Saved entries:
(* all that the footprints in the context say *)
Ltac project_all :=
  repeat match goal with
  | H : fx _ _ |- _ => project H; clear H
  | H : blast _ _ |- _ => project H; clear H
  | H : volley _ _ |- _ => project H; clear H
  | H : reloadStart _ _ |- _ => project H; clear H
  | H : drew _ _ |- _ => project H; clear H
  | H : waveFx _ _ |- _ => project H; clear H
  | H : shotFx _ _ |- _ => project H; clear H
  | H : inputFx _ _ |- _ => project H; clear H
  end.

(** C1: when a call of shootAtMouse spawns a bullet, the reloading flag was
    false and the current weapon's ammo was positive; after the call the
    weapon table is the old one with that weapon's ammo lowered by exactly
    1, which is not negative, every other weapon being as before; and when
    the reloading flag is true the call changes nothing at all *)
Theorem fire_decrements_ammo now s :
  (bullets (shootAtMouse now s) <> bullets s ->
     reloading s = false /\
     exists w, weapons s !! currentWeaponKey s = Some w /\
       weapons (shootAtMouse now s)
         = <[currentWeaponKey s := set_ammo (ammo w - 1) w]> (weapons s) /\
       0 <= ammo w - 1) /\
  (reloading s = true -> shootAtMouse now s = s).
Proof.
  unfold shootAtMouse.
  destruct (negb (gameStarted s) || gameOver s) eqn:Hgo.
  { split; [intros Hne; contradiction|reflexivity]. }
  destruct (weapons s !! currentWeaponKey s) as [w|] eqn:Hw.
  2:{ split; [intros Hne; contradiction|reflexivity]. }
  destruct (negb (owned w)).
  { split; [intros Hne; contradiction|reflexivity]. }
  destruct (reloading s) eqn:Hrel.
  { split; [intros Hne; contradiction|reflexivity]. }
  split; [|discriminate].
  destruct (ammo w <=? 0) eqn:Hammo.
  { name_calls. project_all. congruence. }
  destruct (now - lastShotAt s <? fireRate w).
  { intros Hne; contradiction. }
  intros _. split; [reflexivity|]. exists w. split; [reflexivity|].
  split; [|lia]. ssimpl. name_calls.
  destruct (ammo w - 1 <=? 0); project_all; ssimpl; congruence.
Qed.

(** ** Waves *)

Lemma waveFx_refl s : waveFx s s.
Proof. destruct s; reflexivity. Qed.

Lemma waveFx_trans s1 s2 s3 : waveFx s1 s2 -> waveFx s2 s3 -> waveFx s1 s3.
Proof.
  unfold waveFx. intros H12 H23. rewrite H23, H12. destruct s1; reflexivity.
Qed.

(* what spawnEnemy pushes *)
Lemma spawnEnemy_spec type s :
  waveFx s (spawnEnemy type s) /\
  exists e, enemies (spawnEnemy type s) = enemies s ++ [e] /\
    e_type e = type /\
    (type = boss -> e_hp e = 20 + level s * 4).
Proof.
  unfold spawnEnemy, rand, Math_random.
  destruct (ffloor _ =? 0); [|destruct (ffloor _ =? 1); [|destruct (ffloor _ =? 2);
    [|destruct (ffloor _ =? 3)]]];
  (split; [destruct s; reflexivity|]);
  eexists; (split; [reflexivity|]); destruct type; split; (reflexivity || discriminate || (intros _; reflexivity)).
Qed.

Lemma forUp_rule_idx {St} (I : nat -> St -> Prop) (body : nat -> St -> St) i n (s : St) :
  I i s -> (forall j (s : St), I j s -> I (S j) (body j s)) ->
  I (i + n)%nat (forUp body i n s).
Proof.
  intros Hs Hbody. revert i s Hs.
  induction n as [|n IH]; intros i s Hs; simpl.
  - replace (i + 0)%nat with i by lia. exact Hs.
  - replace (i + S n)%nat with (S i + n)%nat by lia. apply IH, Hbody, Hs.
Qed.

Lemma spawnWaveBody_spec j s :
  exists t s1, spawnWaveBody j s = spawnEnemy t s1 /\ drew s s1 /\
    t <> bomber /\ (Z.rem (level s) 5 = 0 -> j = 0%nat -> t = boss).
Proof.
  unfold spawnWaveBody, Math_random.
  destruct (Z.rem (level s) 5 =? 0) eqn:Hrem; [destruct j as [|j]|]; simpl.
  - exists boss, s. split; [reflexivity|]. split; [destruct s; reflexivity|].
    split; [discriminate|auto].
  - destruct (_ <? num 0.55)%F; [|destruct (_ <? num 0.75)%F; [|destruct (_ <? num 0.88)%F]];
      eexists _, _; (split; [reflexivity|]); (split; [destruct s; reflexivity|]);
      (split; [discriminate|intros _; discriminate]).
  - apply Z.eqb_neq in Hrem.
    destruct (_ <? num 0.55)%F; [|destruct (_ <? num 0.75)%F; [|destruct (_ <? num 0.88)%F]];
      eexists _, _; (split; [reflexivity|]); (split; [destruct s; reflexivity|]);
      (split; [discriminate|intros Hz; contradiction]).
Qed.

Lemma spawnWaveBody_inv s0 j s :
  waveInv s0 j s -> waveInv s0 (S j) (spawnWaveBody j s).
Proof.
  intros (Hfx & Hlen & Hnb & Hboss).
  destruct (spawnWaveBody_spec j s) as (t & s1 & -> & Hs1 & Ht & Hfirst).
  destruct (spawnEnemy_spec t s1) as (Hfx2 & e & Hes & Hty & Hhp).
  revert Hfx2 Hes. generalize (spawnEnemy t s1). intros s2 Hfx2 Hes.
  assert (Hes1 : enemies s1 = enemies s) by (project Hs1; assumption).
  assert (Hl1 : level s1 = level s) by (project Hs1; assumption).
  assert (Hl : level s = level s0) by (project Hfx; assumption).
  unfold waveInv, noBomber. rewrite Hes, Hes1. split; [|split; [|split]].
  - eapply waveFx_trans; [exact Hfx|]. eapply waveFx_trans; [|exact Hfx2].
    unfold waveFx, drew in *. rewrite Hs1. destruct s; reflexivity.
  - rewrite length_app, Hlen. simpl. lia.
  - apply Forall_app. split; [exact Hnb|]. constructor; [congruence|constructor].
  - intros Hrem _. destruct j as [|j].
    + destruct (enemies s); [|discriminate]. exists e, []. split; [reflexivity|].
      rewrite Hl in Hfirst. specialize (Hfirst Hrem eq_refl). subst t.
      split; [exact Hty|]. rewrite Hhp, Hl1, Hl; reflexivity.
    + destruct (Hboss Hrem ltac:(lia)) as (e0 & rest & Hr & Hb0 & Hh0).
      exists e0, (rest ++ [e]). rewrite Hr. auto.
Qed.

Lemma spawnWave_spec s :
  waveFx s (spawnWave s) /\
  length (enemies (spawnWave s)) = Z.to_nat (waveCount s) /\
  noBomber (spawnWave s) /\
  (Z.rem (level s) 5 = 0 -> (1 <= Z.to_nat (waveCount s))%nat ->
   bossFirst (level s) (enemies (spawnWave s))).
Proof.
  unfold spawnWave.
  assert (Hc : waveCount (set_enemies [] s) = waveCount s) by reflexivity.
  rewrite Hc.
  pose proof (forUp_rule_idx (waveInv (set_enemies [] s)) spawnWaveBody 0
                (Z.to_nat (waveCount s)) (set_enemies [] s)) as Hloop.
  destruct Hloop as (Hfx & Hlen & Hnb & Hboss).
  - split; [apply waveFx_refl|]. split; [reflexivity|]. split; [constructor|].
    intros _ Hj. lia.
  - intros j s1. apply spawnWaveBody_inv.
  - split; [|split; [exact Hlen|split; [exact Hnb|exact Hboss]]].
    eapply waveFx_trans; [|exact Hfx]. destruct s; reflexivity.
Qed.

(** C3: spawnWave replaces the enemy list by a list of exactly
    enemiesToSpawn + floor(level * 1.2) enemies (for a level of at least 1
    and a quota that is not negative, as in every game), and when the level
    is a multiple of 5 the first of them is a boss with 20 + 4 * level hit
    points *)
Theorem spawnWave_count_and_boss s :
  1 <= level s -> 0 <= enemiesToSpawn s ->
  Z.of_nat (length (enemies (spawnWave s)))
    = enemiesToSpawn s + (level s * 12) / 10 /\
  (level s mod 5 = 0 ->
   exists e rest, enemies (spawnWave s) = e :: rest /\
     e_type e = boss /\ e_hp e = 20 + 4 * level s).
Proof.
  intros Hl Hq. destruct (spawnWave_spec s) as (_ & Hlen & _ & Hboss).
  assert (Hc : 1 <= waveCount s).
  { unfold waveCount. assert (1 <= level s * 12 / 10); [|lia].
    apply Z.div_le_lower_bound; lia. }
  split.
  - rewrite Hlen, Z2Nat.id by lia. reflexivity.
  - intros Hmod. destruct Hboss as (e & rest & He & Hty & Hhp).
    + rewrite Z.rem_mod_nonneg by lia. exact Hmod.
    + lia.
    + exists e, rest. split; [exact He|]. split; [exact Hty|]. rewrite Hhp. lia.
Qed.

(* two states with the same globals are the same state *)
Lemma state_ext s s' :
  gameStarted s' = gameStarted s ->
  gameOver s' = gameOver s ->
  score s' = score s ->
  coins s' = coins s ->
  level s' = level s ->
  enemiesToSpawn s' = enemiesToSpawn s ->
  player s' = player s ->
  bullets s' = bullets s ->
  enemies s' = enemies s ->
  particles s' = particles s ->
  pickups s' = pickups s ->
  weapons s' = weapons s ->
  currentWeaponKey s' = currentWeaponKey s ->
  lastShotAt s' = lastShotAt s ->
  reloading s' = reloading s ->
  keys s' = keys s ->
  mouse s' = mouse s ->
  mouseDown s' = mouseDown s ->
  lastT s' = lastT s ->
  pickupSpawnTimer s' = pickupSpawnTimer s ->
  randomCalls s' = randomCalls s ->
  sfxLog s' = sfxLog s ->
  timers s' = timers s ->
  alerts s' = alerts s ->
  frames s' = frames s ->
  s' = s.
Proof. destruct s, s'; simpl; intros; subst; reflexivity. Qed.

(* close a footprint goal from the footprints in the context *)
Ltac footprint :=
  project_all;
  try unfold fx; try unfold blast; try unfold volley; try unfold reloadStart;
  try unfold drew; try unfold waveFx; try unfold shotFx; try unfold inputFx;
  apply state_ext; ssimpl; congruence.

§ **Exercise brief**: Filter the entries down to the lines that hold "gameOver". Copy those lines.

§ **Expected answer**:
  destruct (negb (gameStarted s) || gameOver s) eqn:Hgo.
  gameOver s' = gameOver s ->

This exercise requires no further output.